De modo surpreendente para todo o mercado bancário e de capitais, em 2009, a empresa ajuizou pedido de recuperação judicial baseado em demonstrativos que informavam ajustes retroativos negativos, o que é um forte indício de fraude por parte da holding. Esse dado e diversas ressalvas apresentadas implicaram uma diminuição no patrimônio líquido da companhia de R$ 1 bilhão – informações essas que não constavam nos balanços apresentados à BNDESPAR e aos demais Bancos que apoiavam a empresa à época do aporte e sequer foram apontadas em auditoria.
Diante desse cenário em que as informações enganosas afetaram negativamente não apenas o BNDES, mas também toda a comunidade financeira, pecuaristas, fornecedores e funcionários da empresa, não se pode responsabilizar os técnicos da BNDESPAR pela tomada de decisão, visto que cumpriram com as normas vigentes para conceder o aporte. O próprio TCU tem enunciado (Acórdão 6544/2010), no sentido de que não se pode responsabilizar o administrador por dano ao erário, se não era de seu conhecimento a existência de fraude.

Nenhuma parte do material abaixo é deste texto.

(** * Character routing for a two-voice pipeline

    A shallow embedding of [character_processor.py]: the [CharacterTagger],
    the [CharacterGate] and the [TTSSegmentSequencer], with the properties of
    the segment queue, of the gate filter and of the release protocol.

    Python strings are modelled as [string] (a sequence of 8-bit characters);
    an [async] method that mutates [self] and calls [push_frame] becomes a
    computation in a small state-and-output monad: it reads and writes the
    processor's fields and appends to the list of frames pushed so far. *)

From Stdlib Require Import String Ascii List Bool Arith Lia.
Import ListNotations.
Open Scope string_scope.
Open Scope list_scope.

(** ** Frames *)

Inductive FrameDirection : Type :=
| DOWNSTREAM
| UPSTREAM.

(** The frame classes that the processors tell apart.  Those imported from
    [pipecat.frames.frames] keep their names; in that library
    [LLMFullResponseStartFrame], [LLMFullResponseEndFrame] and [EndFrame]
    derive from [ControlFrame], [LLMTextFrame] from [TextFrame], and
    [SystemFrame] directly from [Frame].  [CharacterTagFrame] and
    [NextCharacterSequenceFrame] are declared in [character_processor.py] as
    direct subclasses of [Frame].  [SystemFrame n] stands for an instance of
    any subclass of [SystemFrame], [OtherFrame n] for an instance of any class
    that none of the [isinstance] tests of the file recognises. *)
Inductive Frame : Type :=
| LLMFullResponseStartFrame
| LLMFullResponseEndFrame
| LLMTextFrame (text : string)
| EndFrame
| SystemFrame (kind : nat)
| CharacterTagFrame (character : string)
| NextCharacterSequenceFrame
| OtherFrame (kind : nat).

Inductive FrameClass : Type :=
| cls_LLMFullResponseStartFrame
| cls_LLMFullResponseEndFrame
| cls_LLMTextFrame
| cls_EndFrame
| cls_SystemFrame
| cls_CharacterTagFrame
| cls_NextCharacterSequenceFrame.

Definition isinstance (frame : Frame) (cls : FrameClass) : bool :=
  match frame, cls with
  | LLMFullResponseStartFrame, cls_LLMFullResponseStartFrame => true
  | LLMFullResponseEndFrame, cls_LLMFullResponseEndFrame => true
  | LLMTextFrame _, cls_LLMTextFrame => true
  | EndFrame, cls_EndFrame => true
  | SystemFrame _, cls_SystemFrame => true
  | CharacterTagFrame _, cls_CharacterTagFrame => true
  | NextCharacterSequenceFrame, cls_NextCharacterSequenceFrame => true
  | _, _ => false
  end.

(** A call [push_frame(frame, direction)]; the direction defaults to
    [DOWNSTREAM]. *)
Definition Push : Type := (Frame * FrameDirection)%type.

(** ** The processor monad: the fields of [self] and the frames pushed

    Each [process_frame] first calls the method of the base class
    [FrameProcessor], which keeps the framework's own books and pushes
    nothing; it has no part in the model. *)

Definition Proc (S A : Type) : Type := S -> A * S * list Push.
Lemma pop_insert {A} i (x : A) l :
  (0 <= i <= Z.of_nat (length l))%Z ->
  pop_if_in_range i (insert_or_append i x l) = l.
Proof.
  intros Hi. unfold pop_if_in_range.
  rewrite length_insert_or_append.
  destruct (Z.ltb_spec i (Z.of_nat (S (length l)))); [|lia].
  rewrite insert_or_append_nonneg by lia. unfold list_pop.
  rewrite take_app_le, take_take by (rewrite length_take; lia).
  rewrite Nat.min_id.
  rewrite drop_app_ge by (rewrite length_take; lia).
  rewrite length_take. replace (S (Z.to_nat i) - _) with 1 by lia.
  simpl. rewrite drop_0. apply take_drop.
Qed.

Lemma list_pop_insert {A} i (x : A) l :
  (0 <= i <= Z.of_nat (length l))%Z ->
  list_pop (Z.to_nat i) (insert_or_append i x l) = l.
Proof.
  intros Hi. pose proof (pop_insert i x l Hi) as H.
  unfold pop_if_in_range in H. rewrite length_insert_or_append in H.
  destruct (Z.ltb_spec i (Z.of_nat (S (length l)))); [done|lia].
Qed.

Lemma stored_meta_snoc_none row k :
  default None ((r_cellMeta row ++ [None]) !! k) = stored_meta row k.
Proof.
  unfold stored_meta. destruct (lt_dec k (length (r_cellMeta row))).
  - by rewrite lookup_app_l.
  - rewrite lookup_app_r by lia. rewrite (lookup_ge_None_2 (r_cellMeta row)) by lia.
    by destruct (k - _) as [|[|]].
Qed.

Lemma apply_add_column_ok op c db tid tr i :
  is_op_on op ADD_COLUMN tid ->
  dict_get_int (o_colIndex op) (Z.of_nat (length (tr_headers tr))) = Some i ->
  db_faults db = [] -> db_tables db !! tid = Some tr ->
  _apply_operation op c db
  = (Ok true,
     updated_db tid
       (with_headers_rows (_parse_table_row tid tr)
          (insert_or_append i
             (dict_get_str (o_header op)
                (PStr ("Column " ++ str_of_int (i + 1))%string))
             (tr_headers tr))
          (map (fun row =>
                  mkRow (r_rowId row)
                        (insert_or_append i (PStr "") (r_cells row))
                        (insert_or_append i None (r_cellMeta row)))
               (tr_rows tr)))
       tr (log_call (GetTable tid) db)).
Proof.
  intros Hop Hi Hf Ht.
  rewrite (apply_operation_dispatch op c db ADD_COLUMN tid) by done.
  rewrite Ht. unfold try_except. simpl. rewrite Hi.
  erewrite update_table_ok; [|done|simpl; exact Ht]. done.
Qed.

Lemma apply_delete_column_ok op c db tid tr i :
  is_op_on op DELETE_COLUMN tid -> o_colIndex op = Val i ->
  (0 <= i < Z.of_nat (length (tr_headers tr)))%Z ->
  db_faults db = [] -> db_tables db !! tid = Some tr ->
  _apply_operation op c db
  = (Ok true,
     updated_db tid
       (with_headers_rows (_parse_table_row tid tr)
          (list_pop (Z.to_nat i) (tr_headers tr))
          (map (fun row =>
                  mkRow (r_rowId row)
                        (pop_if_in_range i (r_cells row))
                        (pop_if_in_range i (r_cellMeta row)))
               (tr_rows tr)))
       tr (log_call (GetTable tid) db)).
Proof.
  intros Hop Hi Hr Hf Ht.
  rewrite (apply_operation_dispatch op c db DELETE_COLUMN tid) by done.
  rewrite Ht. unfold try_except. simpl. rewrite Hi. simpl.
  destruct (Z.ltb_spec i 0); [lia|].
  destruct (Z.leb_spec (Z.of_nat (length (tr_headers tr))) i); [lia|]. simpl.
  erewrite update_table_ok; [|done|simpl; exact Ht]. done.
Qed.

(** X8.  With no storage fault, on a table whose rows are as wide as its
    headers, an [addColumn] whose [colIndex] is negative or at least the
    number of headers (or missing) appends: the header goes last and every
    row, in the same order, gets an empty last cell.  A negative index does
    not count from the end. *)
Theorem add_column_outside_range_appends op c db tid tr i :
  is_op_on op ADD_COLUMN tid ->
  dict_get_int (o_colIndex op) (Z.of_nat (length (tr_headers tr))) = Some i ->
  (i < 0 \/ Z.of_nat (length (tr_headers tr)) <= i)%Z ->
  db_faults db = [] -> db_tables db !! tid = Some tr ->
  rows_match_headers tr = true ->
  exists db' tr',
    _apply_operation op c db = (Ok true, db')
    /\ db_tables db' !! tid = Some tr'
    /\ tr_headers tr'
       = tr_headers tr
         ++ [dict_get_str (o_header op)
               (PStr ("Column " ++ str_of_int (i + 1))%string)]
    /\ map r_rowId (tr_rows tr') = map r_rowId (tr_rows tr)
    /\ map r_cells (tr_rows tr')
       = map (fun r => r_cells r ++ [PStr ""]) (tr_rows tr).
Proof.
  intros Hop Hi Hout Hf Ht Hw.
  rewrite (apply_add_column_ok op c db tid tr i) by done.
  eexists _, _. split; [done|]. rewrite updated_db_lookup. split; [done|]. simpl.
  assert (Happ : forall {A} (x : A) l,
            length l = length (tr_headers tr) -> insert_or_append i x l = l ++ [x]).
  { intros A x l Hl. destruct (Z.eq_dec i (Z.of_nat (length l))) as [->|Hne].
    - rewrite insert_or_append_nonneg by lia.
      by rewrite Nat2Z.id, firstn_all, drop_all.
    - apply insert_or_append_outside. lia. }
  split; [by apply Happ|]. rewrite !map_map. simpl. split; [done|].
  apply rows_match_headers_width in Hw.
  apply map_ext_Forall. eapply Forall_impl; [exact Hw|].
  intros r Hr. simpl. by apply Happ.
Qed.

Lemma add_column_outside_range_appends_witness :
  exists db' tr',
    _apply_operation (add_column_op "T" (Val (-1)%Z) (Val "B")) "alice" db_two_rows
    = (Ok true, db')
    /\ db_tables db' !! "T" = Some tr'
    /\ tr_headers tr' = [PStr "A"] ++ [PStr "B"]
    /\ map r_rowId (tr_rows tr') = ["R1"; "R2"]
    /\ map r_cells (tr_rows tr') = [[PStr "a"; PStr ""]; [PStr "b"; PStr ""]].
Proof.
  apply (add_column_outside_range_appends
           (add_column_op "T" (Val (-1)%Z) (Val "B")) "alice" db_two_rows "T"
           (sample_table [PStr "A"] two_rows) (-1)%Z).
  - repeat split; done.
  - reflexivity.
  - left. lia.
  - reflexivity.
  - vm_compute. reflexivity.
  - reflexivity.
Defined.

(** X9.  With no storage fault, on a table whose rows are as wide as its
    headers, an [addColumn] at an index within [0, len(headers)] followed by
    a [deleteColumn] at the same index restores name, headers, and each
    row's id, cells and cell metadata; the version has gone up by two. *)
Theorem add_then_delete_column_restores op_add op_del c c' db tid tr i :
  is_op_on op_add ADD_COLUMN tid -> o_colIndex op_add = Val i ->
  is_op_on op_del DELETE_COLUMN tid -> o_colIndex op_del = Val i ->
  (0 <= i <= Z.of_nat (length (tr_headers tr)))%Z ->
  db_faults db = [] -> db_tables db !! tid = Some tr ->
  rows_match_headers tr = true ->
  exists db1 db2 tr2,
    _apply_operation op_add c db = (Ok true, db1)
    /\ _apply_operation op_del c' db1 = (Ok true, db2)
    /\ db_tables db2 !! tid = Some tr2
    /\ tr_name tr2 = tr_name tr
    /\ tr_headers tr2 = tr_headers tr
    /\ Forall2 same_row (tr_rows tr) (tr_rows tr2)
    /\ tr_version tr2 = (tr_version tr + 2)%Z.
Proof.
  intros Hadd Hia Hdel Hid Hi Hf Ht Hw.
  rewrite (apply_add_column_ok op_add c db tid tr i); [|done|by rewrite Hia|done|done].
  set (db1 := updated_db _ _ _ _).
  set (tr1 := mkTableRow (tr_name tr)
       (insert_or_append i
          (dict_get_str (o_header op_add)
             (PStr ("Column " ++ str_of_int (i + 1))%string)) (tr_headers tr))
       (map (fun row =>
               mkRow (r_rowId row) (insert_or_append i (PStr "") (r_cells row))
                     (insert_or_append i None (r_cellMeta row))) (tr_rows tr))
       (db_clock db) (tr_version tr + 1)).
  assert (Hl1 : db_tables db1 !! tid = Some tr1) by apply updated_db_lookup.
  eexists db1, _, _. split; [done|].
  rewrite (apply_delete_column_ok op_del c' db1 tid tr1 i Hdel Hid); [|
    simpl; rewrite length_insert_or_append; lia | done | exact Hl1].
  split; [done|]. rewrite updated_db_lookup. split; [done|]. simpl.
  split; [done|]. split; [by apply list_pop_insert|]. split; [|lia].
  rewrite map_map. simpl. apply rows_match_headers_width in Hw.
  apply Forall2_fmap_r, Forall_Forall2_diag.
  eapply Forall_impl; [exact Hw|]. intros r Hr. simpl in Hr.
  split; [done|]. simpl. split; [apply pop_insert; lia|].
  intros k. unfold stored_meta at 1. simpl.
  destruct (Z.leb_spec i (Z.of_nat (length (r_cellMeta r)))).
  - by rewrite pop_insert by lia.
  - rewrite insert_or_append_outside by lia. unfold pop_if_in_range.
    rewrite length_app. simpl.
    destruct (Z.ltb_spec i (Z.of_nat (length (r_cellMeta r) + 1))); [lia|].
    apply stored_meta_snoc_none.
Qed.

Lemma add_then_delete_column_restores_witness :
  exists db1 db2 tr2,
    _apply_operation (add_column_op "T" (Val 0%Z) (Val "B")) "alice" db_two_rows
    = (Ok true, db1)
    /\ _apply_operation (delete_column_op "T" (Val 0%Z)) "bob" db1 = (Ok true, db2)
    /\ db_tables db2 !! "T" = Some tr2
    /\ tr_name tr2 = "Sheet"
    /\ tr_headers tr2 = [PStr "A"]
    /\ Forall2 same_row two_rows (tr_rows tr2)
    /\ tr_version tr2 = 3%Z.
Proof.
  apply (add_then_delete_column_restores
           (add_column_op "T" (Val 0%Z) (Val "B")) (delete_column_op "T" (Val 0%Z))
           "alice" "bob" db_two_rows "T" (sample_table [PStr "A"] two_rows) 0%Z).
  - repeat split; done.
  - reflexivity.
  - repeat split; done.
  - reflexivity.
  - simpl. lia.
  - reflexivity.
  - vm_compute. reflexivity.
  - reflexivity.
Defined.

(** X10.  With no storage fault, a [deleteColumn] or [setHeader] on an
    existing table whose [colIndex] is missing, null, negative or not below
    the number of headers is rejected after the read of the table, with
    nothing written. *)
Theorem column_index_out_of_range_rejected op c db tid tr ty :
  ty = DELETE_COLUMN \/ ty = SET_HEADER ->
  is_op_on op ty tid ->
  db_faults db = [] -> db_tables db !! tid = Some tr ->
  (forall i, dict_get (o_colIndex op) = Some i ->
             (i < 0 \/ Z.of_nat (length (tr_headers tr)) <= i)%Z) ->
  _apply_operation op c db = (Ok false, log_call (GetTable tid) db).
Proof.
  intros Hty Hop Hf Ht Hout.
  rewrite (apply_operation_dispatch op c db ty tid) by done.
  rewrite Ht. unfold try_except.
  destruct Hty as [-> | ->]; simpl;
    destruct (dict_get (o_colIndex op)) as [i|]; try done;
    specialize (Hout i eq_refl).
  - destruct (Z.ltb_spec i 0), (Z.leb_spec (Z.of_nat (length (tr_headers tr))) i);
      simpl; try done; lia.
  - destruct (Z.leb_spec 0 i), (Z.ltb_spec i (Z.of_nat (length (tr_headers tr))));
      simpl; try done; lia.
Qed.

Lemma column_index_out_of_range_rejected_witness :
  _apply_operation (set_header_op "T" (Val 5%Z) (Val "H")) "alice" db_two_rows
  = (Ok false, log_call (GetTable "T") db_two_rows).
Proof.
  apply (column_index_out_of_range_rejected
           (set_header_op "T" (Val 5%Z) (Val "H")) "alice" db_two_rows "T"
           (sample_table [PStr "A"] two_rows) SET_HEADER).
  - by right.
  - repeat split; done.
  - reflexivity.
  - vm_compute. reflexivity.
  - intros i [= <-]. simpl. lia.
Defined.

(** X11.  With no storage fault, a [setHeader] with [colIndex] within the
    headers replaces that one header (by the empty string when the operation
    has no [header]) and keeps the number of headers, the rows and the
    name. *)
Theorem set_header_replaces_one_header op c db tid tr i :
  is_op_on op SET_HEADER tid -> o_colIndex op = Val i ->
  (0 <= i < Z.of_nat (length (tr_headers tr)))%Z ->
  db_faults db = [] -> db_tables db !! tid = Some tr ->
  exists db' tr',
    _apply_operation op c db = (Ok true, db')
    /\ db_tables db' !! tid = Some tr'
    /\ tr_headers tr'
       = <[Z.to_nat i := dict_get_str (o_header op) (PStr "")]> (tr_headers tr)
    /\ length (tr_headers tr') = length (tr_headers tr)
    /\ tr_rows tr' = tr_rows tr /\ tr_name tr' = tr_name tr.
Proof.
  intros Hop Hi Hr Hf Ht.
  rewrite (apply_operation_dispatch op c db SET_HEADER tid) by done.
  rewrite Ht. unfold try_except. simpl. rewrite Hi. simpl.
  destruct (Z.leb_spec 0 i); [|lia].
  destruct (Z.ltb_spec i (Z.of_nat (length (tr_headers tr)))); [|lia]. simpl.
  erewrite update_table_ok; [|done|simpl; exact Ht].
  eexists _, _. split; [done|]. rewrite updated_db_lookup. split; [done|].
  simpl. by rewrite length_insert.
Qed.

Lemma set_header_replaces_one_header_witness :
  exists db' tr',
    _apply_operation (set_header_op "T" (Val 0%Z) (Val "Name")) "alice" db_two_rows
    = (Ok true, db')
    /\ db_tables db' !! "T" = Some tr'
    /\ tr_headers tr'
       = <[Z.to_nat 0 := dict_get_str (Val "Name") (PStr "")]> [PStr "A"]
    /\ length (tr_headers tr') = 1
    /\ tr_rows tr' = two_rows /\ tr_name tr' = "Sheet".
Proof.
  apply (set_header_replaces_one_header (set_header_op "T" (Val 0%Z) (Val "Name"))
           "alice" db_two_rows "T" (sample_table [PStr "A"] two_rows) 0%Z).
  - repeat split; done.
  - reflexivity.
  - simpl. lia.
  - reflexivity.
  - vm_compute. reflexivity.
Defined.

Tampouco pode o BNDES ser acusado de negligência, visto que após o pedido de recuperação judicial, a BNDESPAR tentou de todos os modos reaver o investimento realizado. Inicialmente exigiu, conforme cláusula contratual, a recompra de suas ações pelos controladores do Grupo Independência no valor de R$ 250 milhões mais correção monetária e multa.
A BNDESPAR, nos termos do Acordo de Acionistas, também moveu um processo arbitral contra o Frigorifico Independência. Na ação, buscou-se o parecer de um especialista externo que concluiu que os ajustes realizados foram muito elevados para serem atribuídos a alterações nos padrões contábeis e não foram devidamente explicados pela empresa.
No entanto, a Câmara de Arbitragem do Mercado não acolheu as razões da BNDESPAR e tampouco a orientação do especialista externo. Inconformada com a decisão, a BNDESPAR interpôs um pedido de esclarecimento à Câmara por entender que as questões contábeis não foram avaliadas com a devida profundidade.
Desse modo, tendo buscado todos os caminhos legais de forma ágil e transparente, a AFBNDES espera que a decisão do TCU seja revista no âmbito do processo de defesa dos empregados, amparados nas razões apresentadas pelo próprio BNDES a diversas autoridades de controle externo ao longo dos últimos anos.”